In the data that follows, how many lines include the string "reading"? Answer with the number alone.

* _DATA TO USE_:
※
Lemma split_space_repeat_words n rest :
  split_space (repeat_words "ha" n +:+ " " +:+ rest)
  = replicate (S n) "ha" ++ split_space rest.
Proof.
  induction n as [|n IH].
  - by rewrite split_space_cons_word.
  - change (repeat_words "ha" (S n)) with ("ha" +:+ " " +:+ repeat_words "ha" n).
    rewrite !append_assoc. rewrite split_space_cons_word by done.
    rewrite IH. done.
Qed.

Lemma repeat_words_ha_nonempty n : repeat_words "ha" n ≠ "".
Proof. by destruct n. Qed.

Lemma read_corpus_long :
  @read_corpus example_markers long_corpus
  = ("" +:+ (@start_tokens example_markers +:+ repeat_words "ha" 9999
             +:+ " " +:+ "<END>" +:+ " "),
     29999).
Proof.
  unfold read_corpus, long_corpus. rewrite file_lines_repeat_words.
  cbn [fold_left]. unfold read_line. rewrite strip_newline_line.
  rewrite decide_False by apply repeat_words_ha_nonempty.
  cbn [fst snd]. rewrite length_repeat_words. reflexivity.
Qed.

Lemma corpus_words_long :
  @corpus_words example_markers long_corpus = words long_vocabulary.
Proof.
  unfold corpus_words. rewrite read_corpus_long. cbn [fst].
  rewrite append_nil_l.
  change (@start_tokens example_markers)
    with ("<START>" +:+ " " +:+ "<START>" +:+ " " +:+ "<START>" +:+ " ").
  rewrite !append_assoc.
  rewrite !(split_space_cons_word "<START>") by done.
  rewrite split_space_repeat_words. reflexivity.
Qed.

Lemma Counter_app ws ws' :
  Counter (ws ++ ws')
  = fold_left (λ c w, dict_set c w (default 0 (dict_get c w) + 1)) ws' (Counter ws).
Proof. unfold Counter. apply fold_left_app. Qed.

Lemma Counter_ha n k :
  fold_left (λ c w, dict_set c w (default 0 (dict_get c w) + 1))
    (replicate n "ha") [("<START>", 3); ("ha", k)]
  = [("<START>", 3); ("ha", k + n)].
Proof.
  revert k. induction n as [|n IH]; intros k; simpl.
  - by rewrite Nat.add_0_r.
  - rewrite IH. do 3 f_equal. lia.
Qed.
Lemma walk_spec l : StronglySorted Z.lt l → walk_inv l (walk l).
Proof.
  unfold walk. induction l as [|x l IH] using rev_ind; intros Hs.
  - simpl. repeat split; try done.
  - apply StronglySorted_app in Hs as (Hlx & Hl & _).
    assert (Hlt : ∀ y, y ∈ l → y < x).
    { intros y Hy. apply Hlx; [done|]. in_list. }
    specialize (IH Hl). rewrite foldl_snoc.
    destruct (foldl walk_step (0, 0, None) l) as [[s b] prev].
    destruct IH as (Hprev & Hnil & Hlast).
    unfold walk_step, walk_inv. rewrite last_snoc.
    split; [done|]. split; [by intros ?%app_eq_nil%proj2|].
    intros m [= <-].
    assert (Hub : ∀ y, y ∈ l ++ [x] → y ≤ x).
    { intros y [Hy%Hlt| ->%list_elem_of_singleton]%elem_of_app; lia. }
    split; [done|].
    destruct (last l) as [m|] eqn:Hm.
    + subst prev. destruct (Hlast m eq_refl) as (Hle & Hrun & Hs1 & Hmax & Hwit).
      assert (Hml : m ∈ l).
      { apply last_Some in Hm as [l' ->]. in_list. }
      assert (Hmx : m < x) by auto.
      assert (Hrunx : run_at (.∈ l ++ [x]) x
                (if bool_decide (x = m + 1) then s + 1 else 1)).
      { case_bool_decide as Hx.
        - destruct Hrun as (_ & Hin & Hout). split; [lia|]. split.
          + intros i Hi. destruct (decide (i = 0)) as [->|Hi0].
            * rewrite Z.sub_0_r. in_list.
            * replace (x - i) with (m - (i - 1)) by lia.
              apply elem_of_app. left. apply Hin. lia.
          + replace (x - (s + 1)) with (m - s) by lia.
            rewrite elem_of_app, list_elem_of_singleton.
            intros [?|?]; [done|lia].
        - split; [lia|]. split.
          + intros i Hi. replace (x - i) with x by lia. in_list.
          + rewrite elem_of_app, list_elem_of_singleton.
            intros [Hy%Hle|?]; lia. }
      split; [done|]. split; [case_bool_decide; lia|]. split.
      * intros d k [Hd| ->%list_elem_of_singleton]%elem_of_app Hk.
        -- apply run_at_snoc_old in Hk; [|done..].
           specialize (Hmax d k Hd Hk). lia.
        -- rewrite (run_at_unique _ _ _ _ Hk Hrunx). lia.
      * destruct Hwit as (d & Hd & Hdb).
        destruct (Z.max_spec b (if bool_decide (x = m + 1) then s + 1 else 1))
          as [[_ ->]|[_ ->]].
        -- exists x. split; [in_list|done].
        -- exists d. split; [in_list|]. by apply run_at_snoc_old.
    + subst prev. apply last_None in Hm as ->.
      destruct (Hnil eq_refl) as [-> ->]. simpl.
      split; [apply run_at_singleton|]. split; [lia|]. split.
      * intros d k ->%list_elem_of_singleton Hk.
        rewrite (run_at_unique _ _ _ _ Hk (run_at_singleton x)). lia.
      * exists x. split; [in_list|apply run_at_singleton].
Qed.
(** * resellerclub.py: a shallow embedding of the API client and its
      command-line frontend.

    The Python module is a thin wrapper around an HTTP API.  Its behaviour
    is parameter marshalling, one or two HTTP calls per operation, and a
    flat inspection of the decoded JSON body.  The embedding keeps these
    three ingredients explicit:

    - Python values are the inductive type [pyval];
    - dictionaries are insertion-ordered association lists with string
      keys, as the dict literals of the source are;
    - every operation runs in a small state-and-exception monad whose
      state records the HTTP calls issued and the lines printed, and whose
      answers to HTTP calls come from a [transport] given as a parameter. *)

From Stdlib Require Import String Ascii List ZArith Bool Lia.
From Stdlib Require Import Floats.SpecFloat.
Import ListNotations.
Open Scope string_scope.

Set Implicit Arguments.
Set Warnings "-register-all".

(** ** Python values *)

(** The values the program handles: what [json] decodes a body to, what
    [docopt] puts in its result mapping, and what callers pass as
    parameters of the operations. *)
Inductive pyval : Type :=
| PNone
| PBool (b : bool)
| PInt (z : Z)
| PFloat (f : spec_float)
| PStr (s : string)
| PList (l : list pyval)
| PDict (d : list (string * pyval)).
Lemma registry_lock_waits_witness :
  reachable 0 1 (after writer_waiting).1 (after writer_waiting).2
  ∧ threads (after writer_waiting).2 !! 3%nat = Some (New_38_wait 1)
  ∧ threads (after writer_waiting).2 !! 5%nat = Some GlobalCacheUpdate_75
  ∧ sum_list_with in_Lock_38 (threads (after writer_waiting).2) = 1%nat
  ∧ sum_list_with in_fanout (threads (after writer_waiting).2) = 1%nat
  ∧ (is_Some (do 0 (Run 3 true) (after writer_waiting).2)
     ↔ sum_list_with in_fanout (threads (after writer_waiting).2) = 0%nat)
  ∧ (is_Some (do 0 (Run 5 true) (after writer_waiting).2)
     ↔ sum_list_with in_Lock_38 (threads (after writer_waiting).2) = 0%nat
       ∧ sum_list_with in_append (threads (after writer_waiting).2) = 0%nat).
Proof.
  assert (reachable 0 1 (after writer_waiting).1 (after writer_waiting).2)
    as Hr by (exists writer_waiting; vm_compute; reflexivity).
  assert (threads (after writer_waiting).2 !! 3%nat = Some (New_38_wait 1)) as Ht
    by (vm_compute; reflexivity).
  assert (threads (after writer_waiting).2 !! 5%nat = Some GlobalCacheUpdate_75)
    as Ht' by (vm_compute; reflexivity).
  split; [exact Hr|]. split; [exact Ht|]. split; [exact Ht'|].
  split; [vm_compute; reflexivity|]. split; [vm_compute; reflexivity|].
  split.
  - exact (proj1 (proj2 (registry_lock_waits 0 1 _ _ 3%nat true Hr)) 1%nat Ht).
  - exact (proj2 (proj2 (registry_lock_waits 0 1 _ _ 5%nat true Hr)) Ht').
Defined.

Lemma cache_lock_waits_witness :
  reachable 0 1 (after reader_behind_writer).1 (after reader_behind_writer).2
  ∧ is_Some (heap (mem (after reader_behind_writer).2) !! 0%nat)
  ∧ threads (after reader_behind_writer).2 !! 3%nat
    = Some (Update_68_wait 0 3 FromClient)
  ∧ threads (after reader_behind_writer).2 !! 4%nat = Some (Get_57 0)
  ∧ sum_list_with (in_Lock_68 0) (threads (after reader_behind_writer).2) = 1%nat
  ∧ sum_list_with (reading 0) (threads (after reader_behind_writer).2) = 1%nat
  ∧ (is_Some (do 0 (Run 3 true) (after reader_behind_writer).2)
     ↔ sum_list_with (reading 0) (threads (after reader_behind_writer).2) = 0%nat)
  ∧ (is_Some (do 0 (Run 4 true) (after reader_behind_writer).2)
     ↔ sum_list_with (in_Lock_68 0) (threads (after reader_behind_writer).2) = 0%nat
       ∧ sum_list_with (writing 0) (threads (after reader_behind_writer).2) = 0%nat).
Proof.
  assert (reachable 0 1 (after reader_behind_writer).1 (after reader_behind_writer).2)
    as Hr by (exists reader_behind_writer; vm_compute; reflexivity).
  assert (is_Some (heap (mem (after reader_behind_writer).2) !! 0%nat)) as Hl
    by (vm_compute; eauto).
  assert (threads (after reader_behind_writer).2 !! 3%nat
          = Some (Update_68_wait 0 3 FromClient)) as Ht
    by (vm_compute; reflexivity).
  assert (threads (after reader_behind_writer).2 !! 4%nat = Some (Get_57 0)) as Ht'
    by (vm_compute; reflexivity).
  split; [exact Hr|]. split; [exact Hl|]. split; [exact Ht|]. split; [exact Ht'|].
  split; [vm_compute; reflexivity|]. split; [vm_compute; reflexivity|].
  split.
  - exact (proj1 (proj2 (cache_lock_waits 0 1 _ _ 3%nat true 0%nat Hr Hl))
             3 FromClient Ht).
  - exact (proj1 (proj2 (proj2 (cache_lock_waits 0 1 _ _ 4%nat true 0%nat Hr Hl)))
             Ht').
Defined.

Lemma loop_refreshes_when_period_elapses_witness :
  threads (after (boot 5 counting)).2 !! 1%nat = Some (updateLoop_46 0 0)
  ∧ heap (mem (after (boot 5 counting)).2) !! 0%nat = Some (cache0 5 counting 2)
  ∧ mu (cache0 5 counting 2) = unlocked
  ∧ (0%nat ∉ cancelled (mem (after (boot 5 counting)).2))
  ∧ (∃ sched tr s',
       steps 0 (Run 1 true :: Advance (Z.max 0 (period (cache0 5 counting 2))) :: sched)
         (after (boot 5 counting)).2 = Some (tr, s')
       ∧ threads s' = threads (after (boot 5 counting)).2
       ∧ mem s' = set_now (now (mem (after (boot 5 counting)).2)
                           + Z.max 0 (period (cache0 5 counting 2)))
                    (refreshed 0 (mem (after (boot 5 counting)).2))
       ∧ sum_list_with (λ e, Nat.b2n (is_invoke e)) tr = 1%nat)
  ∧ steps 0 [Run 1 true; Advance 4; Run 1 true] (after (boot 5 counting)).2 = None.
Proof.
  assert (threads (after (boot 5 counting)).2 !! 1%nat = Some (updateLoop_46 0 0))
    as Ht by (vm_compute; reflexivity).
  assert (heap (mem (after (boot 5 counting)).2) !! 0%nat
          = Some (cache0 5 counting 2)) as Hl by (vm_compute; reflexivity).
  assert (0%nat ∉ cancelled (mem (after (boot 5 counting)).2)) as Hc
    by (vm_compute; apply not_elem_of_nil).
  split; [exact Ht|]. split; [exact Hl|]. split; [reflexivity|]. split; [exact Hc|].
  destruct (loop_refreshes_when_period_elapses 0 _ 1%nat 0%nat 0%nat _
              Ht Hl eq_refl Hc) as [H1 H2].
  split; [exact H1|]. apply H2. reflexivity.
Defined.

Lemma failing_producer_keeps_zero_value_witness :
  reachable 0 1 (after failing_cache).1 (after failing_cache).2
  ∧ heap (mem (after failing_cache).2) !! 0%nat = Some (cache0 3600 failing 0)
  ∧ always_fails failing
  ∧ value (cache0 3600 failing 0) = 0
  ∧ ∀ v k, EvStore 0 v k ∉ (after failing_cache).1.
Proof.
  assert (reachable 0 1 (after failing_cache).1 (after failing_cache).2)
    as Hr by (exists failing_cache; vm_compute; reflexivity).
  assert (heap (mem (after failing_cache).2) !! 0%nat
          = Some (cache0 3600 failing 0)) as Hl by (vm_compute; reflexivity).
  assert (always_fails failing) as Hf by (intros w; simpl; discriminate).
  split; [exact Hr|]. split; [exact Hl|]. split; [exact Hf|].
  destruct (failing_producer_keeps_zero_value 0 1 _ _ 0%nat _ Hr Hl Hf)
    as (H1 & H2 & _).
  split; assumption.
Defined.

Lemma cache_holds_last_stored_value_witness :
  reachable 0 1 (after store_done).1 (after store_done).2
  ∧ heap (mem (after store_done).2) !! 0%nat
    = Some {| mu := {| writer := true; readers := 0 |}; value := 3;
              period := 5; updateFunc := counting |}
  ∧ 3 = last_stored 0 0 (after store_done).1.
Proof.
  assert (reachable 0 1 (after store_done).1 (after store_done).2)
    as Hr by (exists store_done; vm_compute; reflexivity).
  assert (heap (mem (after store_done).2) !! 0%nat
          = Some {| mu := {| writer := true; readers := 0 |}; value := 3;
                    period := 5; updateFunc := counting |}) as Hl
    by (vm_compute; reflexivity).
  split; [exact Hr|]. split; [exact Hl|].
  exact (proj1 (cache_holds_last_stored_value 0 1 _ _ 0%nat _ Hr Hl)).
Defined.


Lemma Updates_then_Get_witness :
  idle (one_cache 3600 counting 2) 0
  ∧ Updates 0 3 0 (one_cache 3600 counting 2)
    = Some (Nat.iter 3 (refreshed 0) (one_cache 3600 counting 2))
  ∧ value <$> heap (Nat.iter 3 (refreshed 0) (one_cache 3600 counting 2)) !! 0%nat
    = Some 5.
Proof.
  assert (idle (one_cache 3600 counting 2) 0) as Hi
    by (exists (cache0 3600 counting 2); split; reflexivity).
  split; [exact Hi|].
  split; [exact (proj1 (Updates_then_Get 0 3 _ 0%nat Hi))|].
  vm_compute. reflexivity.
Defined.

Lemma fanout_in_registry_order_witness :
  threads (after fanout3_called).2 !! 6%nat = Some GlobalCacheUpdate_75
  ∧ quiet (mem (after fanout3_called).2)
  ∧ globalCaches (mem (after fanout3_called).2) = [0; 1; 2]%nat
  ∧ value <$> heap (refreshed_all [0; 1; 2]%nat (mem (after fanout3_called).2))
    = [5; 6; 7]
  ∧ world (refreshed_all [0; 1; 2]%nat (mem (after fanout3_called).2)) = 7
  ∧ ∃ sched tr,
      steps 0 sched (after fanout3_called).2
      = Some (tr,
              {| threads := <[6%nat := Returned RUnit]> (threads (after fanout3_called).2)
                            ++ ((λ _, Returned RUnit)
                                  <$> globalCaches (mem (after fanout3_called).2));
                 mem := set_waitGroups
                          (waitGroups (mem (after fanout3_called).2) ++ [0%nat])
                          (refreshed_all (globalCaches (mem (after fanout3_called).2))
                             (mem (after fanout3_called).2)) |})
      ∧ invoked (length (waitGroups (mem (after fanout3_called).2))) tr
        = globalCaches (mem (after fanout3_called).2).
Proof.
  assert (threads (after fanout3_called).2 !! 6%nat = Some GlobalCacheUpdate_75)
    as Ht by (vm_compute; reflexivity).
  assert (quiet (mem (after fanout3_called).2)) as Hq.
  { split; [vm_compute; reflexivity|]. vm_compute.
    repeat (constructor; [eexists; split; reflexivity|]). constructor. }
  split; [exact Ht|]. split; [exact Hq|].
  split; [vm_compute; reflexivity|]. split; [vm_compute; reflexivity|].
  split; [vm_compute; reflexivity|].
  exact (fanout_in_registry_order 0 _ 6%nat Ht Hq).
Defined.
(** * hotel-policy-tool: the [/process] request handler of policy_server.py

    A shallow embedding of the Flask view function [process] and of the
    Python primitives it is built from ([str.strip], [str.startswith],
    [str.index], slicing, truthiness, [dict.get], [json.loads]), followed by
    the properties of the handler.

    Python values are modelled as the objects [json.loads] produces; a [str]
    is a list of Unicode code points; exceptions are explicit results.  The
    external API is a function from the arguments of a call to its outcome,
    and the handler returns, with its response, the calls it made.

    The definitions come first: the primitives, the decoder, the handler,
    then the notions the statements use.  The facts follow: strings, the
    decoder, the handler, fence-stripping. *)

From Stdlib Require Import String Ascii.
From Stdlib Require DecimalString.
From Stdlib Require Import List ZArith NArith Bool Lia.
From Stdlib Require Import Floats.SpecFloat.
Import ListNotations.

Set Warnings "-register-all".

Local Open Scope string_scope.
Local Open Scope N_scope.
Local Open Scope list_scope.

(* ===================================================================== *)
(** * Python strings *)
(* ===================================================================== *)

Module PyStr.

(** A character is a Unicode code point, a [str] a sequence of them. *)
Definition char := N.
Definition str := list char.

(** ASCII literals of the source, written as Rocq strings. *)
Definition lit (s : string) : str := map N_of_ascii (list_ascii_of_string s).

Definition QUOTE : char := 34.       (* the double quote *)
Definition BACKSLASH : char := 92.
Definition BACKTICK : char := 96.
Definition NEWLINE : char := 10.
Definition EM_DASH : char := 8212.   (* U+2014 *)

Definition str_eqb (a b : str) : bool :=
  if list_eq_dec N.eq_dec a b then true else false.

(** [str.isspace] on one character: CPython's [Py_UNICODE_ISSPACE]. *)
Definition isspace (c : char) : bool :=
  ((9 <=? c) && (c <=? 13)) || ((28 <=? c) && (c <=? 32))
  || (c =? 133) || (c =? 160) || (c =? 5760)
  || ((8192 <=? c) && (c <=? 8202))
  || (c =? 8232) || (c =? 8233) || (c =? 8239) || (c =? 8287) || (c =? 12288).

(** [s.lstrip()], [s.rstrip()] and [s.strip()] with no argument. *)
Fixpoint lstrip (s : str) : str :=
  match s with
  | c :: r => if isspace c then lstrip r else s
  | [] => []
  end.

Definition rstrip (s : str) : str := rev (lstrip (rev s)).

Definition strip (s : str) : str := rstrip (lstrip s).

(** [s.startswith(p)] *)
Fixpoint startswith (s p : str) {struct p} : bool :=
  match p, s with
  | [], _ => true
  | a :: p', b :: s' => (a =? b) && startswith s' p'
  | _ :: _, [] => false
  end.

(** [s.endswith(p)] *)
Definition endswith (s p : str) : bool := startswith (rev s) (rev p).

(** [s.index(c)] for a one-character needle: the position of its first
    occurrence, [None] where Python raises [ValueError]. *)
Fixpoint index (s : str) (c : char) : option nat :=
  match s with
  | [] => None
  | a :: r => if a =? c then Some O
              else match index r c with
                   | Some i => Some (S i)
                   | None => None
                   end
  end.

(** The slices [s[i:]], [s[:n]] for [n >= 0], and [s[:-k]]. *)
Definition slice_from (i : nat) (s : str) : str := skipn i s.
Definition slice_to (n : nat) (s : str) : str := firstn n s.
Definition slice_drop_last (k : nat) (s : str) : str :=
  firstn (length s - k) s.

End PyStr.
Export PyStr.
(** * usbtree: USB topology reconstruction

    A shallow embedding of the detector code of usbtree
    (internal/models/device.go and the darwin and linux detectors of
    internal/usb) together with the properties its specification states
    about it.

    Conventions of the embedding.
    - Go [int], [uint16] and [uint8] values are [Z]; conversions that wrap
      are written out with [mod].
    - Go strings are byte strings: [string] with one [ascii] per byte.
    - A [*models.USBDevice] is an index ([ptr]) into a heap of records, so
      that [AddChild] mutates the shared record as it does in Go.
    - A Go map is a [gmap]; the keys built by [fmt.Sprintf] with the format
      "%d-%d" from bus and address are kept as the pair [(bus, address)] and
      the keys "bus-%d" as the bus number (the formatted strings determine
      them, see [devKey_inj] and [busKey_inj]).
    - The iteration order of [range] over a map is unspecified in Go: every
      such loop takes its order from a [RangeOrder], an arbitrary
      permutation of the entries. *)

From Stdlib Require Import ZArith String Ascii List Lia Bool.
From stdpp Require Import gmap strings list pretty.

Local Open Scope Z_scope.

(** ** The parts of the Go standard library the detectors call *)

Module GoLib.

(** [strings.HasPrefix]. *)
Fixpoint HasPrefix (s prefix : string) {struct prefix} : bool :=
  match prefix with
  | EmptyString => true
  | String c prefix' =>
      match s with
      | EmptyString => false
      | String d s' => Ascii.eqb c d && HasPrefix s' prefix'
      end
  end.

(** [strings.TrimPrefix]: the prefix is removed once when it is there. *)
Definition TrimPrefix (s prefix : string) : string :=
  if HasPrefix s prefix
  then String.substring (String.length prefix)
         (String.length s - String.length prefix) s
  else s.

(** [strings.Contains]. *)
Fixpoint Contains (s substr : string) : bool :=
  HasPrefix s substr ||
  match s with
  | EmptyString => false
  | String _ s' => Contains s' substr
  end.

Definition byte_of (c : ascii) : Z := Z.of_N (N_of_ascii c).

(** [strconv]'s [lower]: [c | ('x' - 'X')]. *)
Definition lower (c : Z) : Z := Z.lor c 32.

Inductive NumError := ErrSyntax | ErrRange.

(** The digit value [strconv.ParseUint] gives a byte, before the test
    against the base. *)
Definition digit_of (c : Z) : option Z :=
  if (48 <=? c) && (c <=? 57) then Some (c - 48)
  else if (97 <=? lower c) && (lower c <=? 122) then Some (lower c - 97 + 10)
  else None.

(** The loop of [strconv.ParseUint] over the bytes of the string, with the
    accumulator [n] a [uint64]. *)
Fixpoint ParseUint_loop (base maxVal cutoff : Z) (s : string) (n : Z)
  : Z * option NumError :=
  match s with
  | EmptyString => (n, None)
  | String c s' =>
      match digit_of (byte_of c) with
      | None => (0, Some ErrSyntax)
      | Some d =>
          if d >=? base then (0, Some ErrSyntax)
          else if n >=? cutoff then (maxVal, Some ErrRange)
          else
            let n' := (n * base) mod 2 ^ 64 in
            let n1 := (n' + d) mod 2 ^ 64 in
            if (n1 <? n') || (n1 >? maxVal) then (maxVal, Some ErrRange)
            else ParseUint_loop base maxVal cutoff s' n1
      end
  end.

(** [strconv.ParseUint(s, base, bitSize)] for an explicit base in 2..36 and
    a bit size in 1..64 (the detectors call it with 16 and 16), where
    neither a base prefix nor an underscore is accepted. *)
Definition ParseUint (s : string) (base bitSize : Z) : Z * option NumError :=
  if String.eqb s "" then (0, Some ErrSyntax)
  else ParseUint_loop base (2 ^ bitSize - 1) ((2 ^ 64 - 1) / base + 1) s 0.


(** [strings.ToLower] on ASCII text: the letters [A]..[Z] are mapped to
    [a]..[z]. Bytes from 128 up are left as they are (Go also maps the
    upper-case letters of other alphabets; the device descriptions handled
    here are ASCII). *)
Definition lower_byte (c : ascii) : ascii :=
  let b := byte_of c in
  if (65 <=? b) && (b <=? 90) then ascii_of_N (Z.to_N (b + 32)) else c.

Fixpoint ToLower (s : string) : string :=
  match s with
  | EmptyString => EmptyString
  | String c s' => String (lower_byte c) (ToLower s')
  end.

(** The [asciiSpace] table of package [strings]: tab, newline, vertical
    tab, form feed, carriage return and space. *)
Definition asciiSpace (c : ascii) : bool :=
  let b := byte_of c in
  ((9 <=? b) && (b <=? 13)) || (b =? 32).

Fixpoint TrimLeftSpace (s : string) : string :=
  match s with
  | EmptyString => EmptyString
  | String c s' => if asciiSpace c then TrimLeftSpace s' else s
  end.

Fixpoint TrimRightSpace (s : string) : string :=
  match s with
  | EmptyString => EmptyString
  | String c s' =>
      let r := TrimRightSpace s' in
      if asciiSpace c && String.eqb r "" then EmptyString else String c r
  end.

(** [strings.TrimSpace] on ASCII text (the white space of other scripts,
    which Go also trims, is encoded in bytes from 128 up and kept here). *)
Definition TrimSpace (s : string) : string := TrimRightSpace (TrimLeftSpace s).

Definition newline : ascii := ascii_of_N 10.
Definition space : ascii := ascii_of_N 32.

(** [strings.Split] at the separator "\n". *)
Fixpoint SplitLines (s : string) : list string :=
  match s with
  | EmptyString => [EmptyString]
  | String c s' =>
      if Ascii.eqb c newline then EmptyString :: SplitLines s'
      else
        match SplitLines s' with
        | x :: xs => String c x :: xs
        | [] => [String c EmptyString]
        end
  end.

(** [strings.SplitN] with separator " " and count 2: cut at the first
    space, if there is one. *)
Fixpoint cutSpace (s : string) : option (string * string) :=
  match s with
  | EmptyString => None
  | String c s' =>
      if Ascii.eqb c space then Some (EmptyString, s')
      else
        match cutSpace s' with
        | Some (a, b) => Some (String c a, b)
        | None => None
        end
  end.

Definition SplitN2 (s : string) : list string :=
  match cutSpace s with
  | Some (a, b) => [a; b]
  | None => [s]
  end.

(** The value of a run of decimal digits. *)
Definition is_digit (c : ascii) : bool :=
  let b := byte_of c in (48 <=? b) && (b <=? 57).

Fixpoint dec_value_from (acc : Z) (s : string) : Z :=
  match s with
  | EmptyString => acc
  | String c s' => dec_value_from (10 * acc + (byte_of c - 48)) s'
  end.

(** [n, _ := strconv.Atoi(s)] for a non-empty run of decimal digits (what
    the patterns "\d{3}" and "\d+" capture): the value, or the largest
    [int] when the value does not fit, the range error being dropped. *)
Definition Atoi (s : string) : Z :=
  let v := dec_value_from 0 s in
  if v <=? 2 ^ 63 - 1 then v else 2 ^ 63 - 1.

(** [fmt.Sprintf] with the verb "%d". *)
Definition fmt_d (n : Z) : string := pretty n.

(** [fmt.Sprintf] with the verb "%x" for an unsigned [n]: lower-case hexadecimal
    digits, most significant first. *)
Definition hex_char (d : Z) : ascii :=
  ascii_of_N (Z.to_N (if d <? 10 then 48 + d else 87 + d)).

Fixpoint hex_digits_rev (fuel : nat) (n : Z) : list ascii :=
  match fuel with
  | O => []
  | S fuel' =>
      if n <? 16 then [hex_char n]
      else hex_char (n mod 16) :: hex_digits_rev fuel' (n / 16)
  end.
※
* _SOLUTION BELOW_: 2